Affiliations: [a]
Departments of Neurology, Samsung Medical Center, Sungkyunkwan University School of Medicine, Seoul, Korea
| [b]
Samsung Alzheimers Convergence Research Center, Samsung Medical Center, Seoul, Korea
| [c]
Neuroscience Center, Samsung Medical Center, Seoul, Korea
| [d]
Department of Health Sciences and Technology, SAIHST, Sungkyunkwan University, Seoul, Korea
| [e]
Department of Clinical Research Design & Evaluation, SAIHST, Sungkyunkwan University, Seoul, Korea
| [f] Department of Neurology, Sungkyunkwan University, Seoul, Korea
Correspondence:
[*]
Correspondence to: Hyemin Jang, MD, PhD, Department of Neurology, Sungkyunkwan University School of Medicine, Samsung Medical Center, 81 Irwon-dong, Gangnam-gu, Seoul 06351, Republic of Korea. Tel.: +82 2 3410 6147; Fax: +82 2 3410 0052; E-mail: hmjang57@gmail.com.

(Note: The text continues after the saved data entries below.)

Lemma to_workspace_conserves ui src ident target aw :
  win_ok aw -> conserves aw (move_tab_to_workspace ui src ident target aw).
Proof.
  intros Hok. unfold move_tab_to_workspace.
  destruct (find_workspace_of_pane src aw) as [[[si sw] sp]|] eqn:Hs; [|by apply conserves_refl].
  destruct (position (has_id target) (workspaces aw)) as [ti|] eqn:Hti; [|by apply conserves_refl].
  case_decide as Hne; [by apply conserves_refl|].
  apply find_workspace_of_pane_Some in Hs as [Hsi Hsp].
  destruct (position_id _ _ _ Hti) as (tw & Htw & Hid). rewrite Htw. cbn [mbind option_bind].
  destruct (landing_pane tw) as [dst|] eqn:Hland; [|by apply conserves_refl].
  apply landing_pane_Some in Hland as [dp Hdp].
  case_decide; [by apply conserves_refl|].
  destruct (tab_index_for_identity sp ident) as [k|] eqn:Hk; [|by apply conserves_refl].
  destruct ui; simpl negb; cbv iota; [|by apply conserves_refl].
  destruct (tab_index_lookup _ _ _ Hk) as (t & Ht & _).
  pose proof (win_ws_at _ _ _ Hok Hsi) as Hsw. pose proof (win_ws_at _ _ _ Hok Htw) as Htwok.
  destruct (remove_tab_wf src sp k t) as (sp' & -> & Hdel & _ & Hwf);
    [by apply (ok_panes _ _ Hsw)|done|]. cbn [mbind option_bind].
  rewrite update_ws_commute by done. set (base := update_ws_at ti (push_moved dst t) aw).
  destruct (push_moved_ok _ _ _ t _ Htwok Hdp) as [Hpm Hpmt].
  assert (win_ok base) as Hbase.
  { apply win_ok_at; [done|]. intros v Hv. simplify_eq. split; [unfold push_moved; by ws_simpl|done]. }
  assert (all_tabs base ≡ₚ t :: all_tabs aw) as Hall.
  { unfold all_tabs, base. simpl. destruct (tabs_at (push_moved dst t) ti _ tw Htw) as [-> ->].
    by rewrite Hpmt. }
  destruct (leave_ok base si sw src sp sp' k t Hbase) with (tj := ti) (w := push_moved dst t tw)
    as (aw4 & E & Hok4 & Hall4 & Hin); try done.
  { unfold base. simpl. by rewrite list_lookup_alter_ne. }
  { unfold base. simpl. by rewrite list_lookup_alter_eq, Htw. }
  unfold leave in E. rewrite E. cbn [mbind option_bind].
  destruct (position_of_member _ _ Hok4 Hin) as (tj & Hpos & Htj).
  assert (ws_id (push_moved dst t tw) = target) as Hidp by (unfold push_moved; by ws_simpl).
  rewrite Hidp in Hpos. rewrite Hpos. simpl.
  eexists. split; [done|]. split.
  - apply (win_ok_focus _ _ (push_moved dst t tw)); [by apply win_ok_page|done|].
    unfold push_moved. ws_simpl. by rewrite lookup_alter_eq, Hdp.
  - rewrite all_tabs_focus. change (all_tabs (set_page tj aw4)) with (all_tabs aw4).
    apply (Permutation_cons_inv (a := t)). by rewrite Hall4, Hall.
Qed.

Lemma run_drag_conserves aw ui d : win_ok aw -> drag_room aw -> conserves aw (run_drag ui d aw).
Proof.
  intros Hok Hroom. destruct d; simpl.
  - by apply reorder_conserves.
  - by apply to_pane_conserves.
  - by apply split_conserves.
  - by apply split_target_conserves.
  - by apply to_workspace_conserves.
Qed.
End window.

(** ** Claims *)

(** No drag of a tab - within its strip, into another pane, to the edge of its
    own or of another pane, or onto another workspace - ever panics, loses a tab
    or duplicates one, whatever the state of the widgets, and each keeps the
    window consistent: one page per workspace in the same order, the split tree
    of every workspace over exactly its panes, no pane without a tab, every
    selection in range. *)
Theorem drags_conserve_tabs {NB} `{NotebookLaws NB} (aw : AppWindow NB) ui d :
  win_ok aw -> drag_room aw ->
  exists aw', run_drag ui d aw = Some aw' /\ win_ok aw' /\ all_tabs aw' ≡ₚ all_tabs aw.
Proof. apply run_drag_conserves. Qed.

(** A window with two workspaces, for the witnesses. *)
Definition demo_window : AppWindow list_notebook :=
  mkAppWindow (mkNotebook [0%Z; 1%Z] 0)
    [ws_set_tree (new_with_pane 0) (snd (add_pane (mkPane 0 [new_tab (Terminal 0); new_tab (Terminal 1)] 0 false)
       (Workspace_new 0)));
     ws_set_tree (new_with_pane 1) (snd (add_pane (Pane_new_with_id 1 2) (Workspace_new 1)))]
    None None true 200 200 2 2 registry_new [] [].

Lemma single_ws_ok c id pid l :
  (0 <= pid < c)%Z -> l <> [] ->
  ws_ok c (ws_set_tree (new_with_pane pid) (snd (add_pane (mkPane pid l 0 false) (Workspace_new id)))).
Proof.
  intros Hpid Hl.
  assert (forall k q, ({[pid := mkPane pid l 0 false]} : gmap Z Pane) !! k = Some q ->
    k = pid /\ q = mkPane pid l 0 false) as Hone by (intros k q [<- <-]%lookup_singleton_Some; done).
  split; ws_simpl; rewrite ?insert_empty.
  - apply wf_new_with_pane.
  - intros k. change (k ∈ [pid] <-> is_Some (({[pid := mkPane pid l 0 false]} : gmap Z Pane) !! k)).
    rewrite list_elem_of_singleton, lookup_singleton_is_Some. naive_solver.
  - intros k q [-> ->]%Hone. split_and!; [done|done|]. simpl. destruct l; [done|simpl; lia].
  - intros k [q [-> _]%Hone]. lia.
  - exists pid. rewrite lookup_singleton_eq. eauto.
Qed.

Lemma demo_window_ok : win_ok demo_window.
Proof.
  split; simpl.
  - done.
  - apply (bool_decide_unpack _). by vm_compute.
  - rewrite !Forall_cons. split_and!; [by apply single_ws_ok..|done].
  - split; [done|]. repeat constructor; simpl; lia.
Qed.

Lemma drags_conserve_tabs_witness :
  exists aw', run_drag true (DragToWorkspace 1 (Surface 2) 0) demo_window = Some aw' /\
    ws_ids aw' = [0%Z] /\ all_tabs aw' ≡ₚ all_tabs demo_window.
Proof.
  destruct (drags_conserve_tabs demo_window true (DragToWorkspace 1 (Surface 2) 0))
    as (aw' & E & _ & Ht); [apply demo_window_ok|split; [repeat constructor; by vm_compute|done]|].
  exists aw'. split_and!; [exact E| |exact Ht]. revert E. vm_compute. by intros [= <-].
Defined.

Note: [1] Professor Emeritus.
Abstract: Background:Age at onset was suggested as one possible risk factor for motor dysfunction in Alzheimer’s disease (AD). Objective:We investigated the association of motor symptoms with cognition or neurodegeneration in patients with AD, and whether this association differs by the age at onset. Methods:We included 113 amyloid positive AD patients and divided them into early-onset AD (EOAD) and late-onset AD (LOAD), who underwent the Unified Parkinson’s Disease Rating Scale (UPDRS)-Part III (=UPDRS) scoring, Mini-Mental State Examination (MMSE)/Clinical Deterioration Rating Sum-of-Boxes (CDR-SOB), and magnetic resonance image (MRI). Multiple linear regression was used to evaluate the association of UPDRS and MMSE/CDR-SOB or MRI neurodegeneration measures, and whether the association differs according to the group. Results:The prevalence of motor symptoms and their severity did not differ between the groups. Lower MMSE (β= –1.1, p < 0.001) and higher CDR-SOB (β= 2.0, p < 0.001) were significantly associated with higher UPDRS. There was no interaction effect between MMSE/CDR-SOB and AD group on UPDRS. Global or all regional cortical thickness and putaminal volume were negatively associated with UPDRS score, but the interaction effect of neurodegeneration and AD group on UPDRS score was significant only in parietal lobe (p for interaction = 0.035), which showed EOAD to have a more pronounced association between parietal thinning and motor symptoms. Conclusion:Our study suggested that the severity of motor deterioration in AD is related to the severity of cognitive impairment itself rather than age at onset, and motor symptoms might occur through multiple mechanisms including cortical and subcortical atrophy.